Lemma execute_follows :
  let a' := (NasdaqItchUftAdapter.execute a engine message).1 in
  complains a a' = false ->
  follows locator s (reduce s message (read_u32 (message +! 19)) Execution) a'.
Proof.
  cbn zeta. unfold NasdaqItchUftAdapter.execute. rewrite find_order by apply Htracks.
  pose proof (read_u32_range _ (advance_bytes message 19 Hbytes)).
  destruct (orders_view a !! _) as [o|] eqn:Ho; [|complaint].
  apply found_order in Ho as (found & Hf & ->).
  match goal with |- context [if ?c then _ else _] => destruct c eqn:Hc end; [complaint|].
  apply orb_false_iff in Hc as [Hz Hle]. rewrite Z.eqb_neq, Z.ltb_ge in *. cbn zeta.
  match goal with |- context [if ?c then (NasdaqItchUftAdapter.malformed _, _) else _] =>
    destruct c end; [complaint|].
  match goal with |- context [FixedHashTable.insert ?x ?k ?v] =>
    destruct (FixedHashTable.insert x k v) as [tab r] eqn:Hi end.
  assert (tracks locator s (a <| NasdaqItchUftAdapter.matches_ := tab |>)) as Ht1.
  { eapply tracks_matches; [|exact Hi]. cbn. lia. }
  set (a1 := a <| NasdaqItchUftAdapter.matches_ := tab |>) in *.
  destruct r; [| |complaint|complaint].
  all: match goal with |- context [let '(_, _) := if ?b then ?x else ?y in _] =>
    assert (same_tables a1 (if b then x else y).1) as Hs by
      (destruct b; [apply count_tables|first [apply count_tables|apply emit_transaction_tables]]);
    destruct (if b then x else y) as [a2 e2]; cbn [fst] in Hs end.
  all: pass_emit; intros _; apply (reduce_follows _ _ _ found); [|done|cbn in Hle; lia].
  all: eapply tracks_trans; [|eassumption]; eapply tracks_trans; eassumption.
Qed.
Lemma scanned_failed r c : scanned r c [] (inr read_failed).
Proof. unfold scanned. destruct (unframe c). left. split; [done|]. apply prefix_nil. Qed.

Lemma scanned_cons r a b body record calls ending :
  let size := read_u16 (a :: b :: body) in
  size <> 0 -> size <= alen body -> record.2 = size ->
  take (Z.to_nat size) record.1 = take (Z.to_nat size) body -> 0 <= size ->
  scanned (FileScanResult.mk (FileScanResult.messages r + 1) (FileScanResult.framed_bytes r + 2 + size))
    (drop (Z.to_nat size) body) calls ending ->
  scanned r (a :: b :: body) (record :: calls) ending.
Proof.
  cbn zeta. intros Hz Hle Hrec Hd Hpos Hs. unfold scanned in *. rewrite unframe_cons. cbn zeta.
  rewrite (proj2 (Z.eqb_neq _ _) Hz), (proj2 (Z.ltb_ge _ _) Hle).
  destruct (unframe (drop _ body)) as [records e].
  assert (alen (take (Z.to_nat (read_u16 (a :: b :: body))) body) = read_u16 (a :: b :: body)) as Hl.
  { unfold alen. rewrite length_take. unfold alen in Hle. lia. }
  assert (shown record = sized (take (Z.to_nat (read_u16 (a :: b :: body))) body)) as Hsh.
  { unfold shown, sized. by rewrite Hrec, Hd, Hl. }
  cbn [map]. rewrite Hsh. destruct Hs as [[-> Hp]|[-> ->]]; [left|right].
  - split; [done|]. by apply prefix_cons.
  - split; [done|]. unfold finish. cbn [foldr framed FileScanResult.messages FileScanResult.framed_bytes].
    fold (framed records). rewrite Hl.
    assert (forall l, alen (l :: records) = 1 + alen records) as -> by (intros; unfold alen; simpl; lia).
    destruct e; try done; do 2 f_equal; lia.
Qed.

Lemma scan_loop_ok fuel s r :
  file_wf s -> u16_max <= alen (buffer_ s) -> Forall is_byte (rest s) ->
  (length (rest s) + budget s < fuel)%nat ->
  0 <= FileScanResult.messages r <= FileScanResult.framed_bytes r ->
  FileScanResult.framed_bytes r + alen (rest s) < 2 ^ 64 ->
  exists calls ending, scan_loop fuel s r = Some (calls, ending) /\ scanned r (rest s) calls ending.
Proof.
  revert s r. induction fuel as [|fuel IH]; intros s r Hwf Hcap Hbytes Hfuel Hm Hf; [lia|]. cbn [scan_loop].
  destruct (ensure_ok (S fuel) s 2 Hwf ltac:(lia) ltac:(lia)) as (s1 & out & -> & Hout).
  cbn [mbind option_bind]. destruct out as [more|e];
    [|subst; eexists _, _; split; [done|apply scanned_failed]].
  destruct Hout as (Hs1 & -> & Hav). rewrite <- (same_rest _ _ Hs1) in *.
  pose proof (same_capacity _ _ Hs1) as Hc1. pose proof (same_budget _ _ Hs1).
  destruct (Z.leb_spec 2 (alen (rest s1))) as [H2|H2].
  2: { eexists _, _. split; [done|]. rewrite Hav. unfold scanned, unframe.
       destruct (rest s1) as [|? [|? ?]]; [right|right|unfold alen in H2; simpl in H2; lia].
       - split; [done|]. destruct r. unfold finish. cbn. by rewrite !Z.add_0_r.
       - by split. }
  destruct (rest s1) as [|a [|b body]] eqn:Hrest; [unfold alen in H2; simpl in H2; lia..|].
  assert (read_u16 (data s1) = read_u16 (a :: b :: body)) as ->.
  { apply read_u16_prefix. change 2%nat with (Z.to_nat 2). rewrite take_data, Hrest by (apply Hs1 || lia). done. }
  destruct (consume_ok s1 2 (same_wf _ _ Hs1) ltac:(lia)) as (Hwf2 & Hr2 & Hc2 & Hb2).
  rewrite Hrest in Hr2. change (drop (Z.to_nat 2) (a :: b :: body)) with body in Hr2.
  set (size := read_u16 (a :: b :: body)) in *.
  assert (0 <= size <= u16_max) as Hsize.
  { unfold size. rewrite read_u16_be by done. pose proof (be_value_bound (a :: b :: body) 2 Hbytes). lia. }
  cbn zeta. destruct (Z.eqb_spec size 0) as [Hz|Hz].
  { eexists _, _. split; [done|]. unfold scanned. rewrite unframe_cons. cbn zeta. fold size.
    rewrite Hz. right. split; [done|]. unfold finish. cbn. by rewrite Z.add_0_r. }
  destruct (ensure_ok (S fuel) (consume s1 2) size Hwf2 ltac:(rewrite Hc2; lia) ltac:(lia))
    as (s3 & out & -> & Hout). cbn [mbind option_bind].
  destruct out as [more|e]; [|subst; eexists _, _; split; [done|apply scanned_failed]].
  destruct Hout as (Hs3 & -> & Hav3). rewrite Hr2 in *.
  destruct (Z.leb_spec size (alen body)) as [Hle|Hlt].
  2: { eexists _, _. split; [done|]. rewrite Hav3. unfold scanned. rewrite unframe_cons. cbn zeta. fold size.
       rewrite (proj2 (Z.eqb_neq _ _) Hz), (proj2 (Z.ltb_lt _ _) Hlt). right. split; [done|].
       unfold finish. cbn. by rewrite Z.add_0_r. }
  pose proof (same_rest _ _ Hs3) as Hr3. rewrite Hr2 in Hr3.
  destruct (consume_ok s3 size (same_wf _ _ Hs3) ltac:(lia)) as (Hwf4 & Hr4 & Hc4 & Hb4).
  rewrite Hr3 in Hr4. pose proof (same_budget _ _ Hs3). pose proof (same_capacity _ _ Hs3).
  assert (alen (a :: b :: body) = 2 + alen body) as Hlen by (unfold alen; simpl; lia). rewrite Hlen in Hf.
  set (r2 := _ <| FileScanResult.messages ::= incr |>).
  assert (r2 = FileScanResult.mk (FileScanResult.messages r + 1)
    (FileScanResult.framed_bytes r + 2 + size)) as ->.
  { unfold r2, incr. updates. cbn. by rewrite !wrap_small by (rewrite ?wrap_small; lia). }
  destruct (IH (consume s3 size) (FileScanResult.mk (FileScanResult.messages r + 1)
    (FileScanResult.framed_bytes r + 2 + size))) as (calls & ending & -> & Hs).
  - done.
  - lia.
  - rewrite Hr4. apply Forall_drop. by do 2 apply Forall_inv_tail in Hbytes.
  - rewrite Hr4, length_drop. simpl in Hfuel. lia.
  - cbn. lia.
  - cbn. rewrite Hr4. unfold alen in *. rewrite length_drop. lia.
  - eexists _, _. split; [done|]. rewrite Hr4 in Hs. apply scanned_cons; try done; [|lia].
    cbn [fst]. rewrite take_data by (apply Hs3 || lia). by rewrite Hr3.
Qed.
End scan_facts.

(** ** A framed file *)

Definition record_ok (r : list Z) : Prop := 1 <= alen r <= u16_max /\ Forall is_byte r.

Definition frame (records : list (list Z)) : list Z :=
  concat (map (fun r => be_bytes 2 (alen r) ++ r) records).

════════════════════

Instructions for the task: Whenever a line of the listing above holds the string "goal", include it in the count, and report only the final number.

Result: 4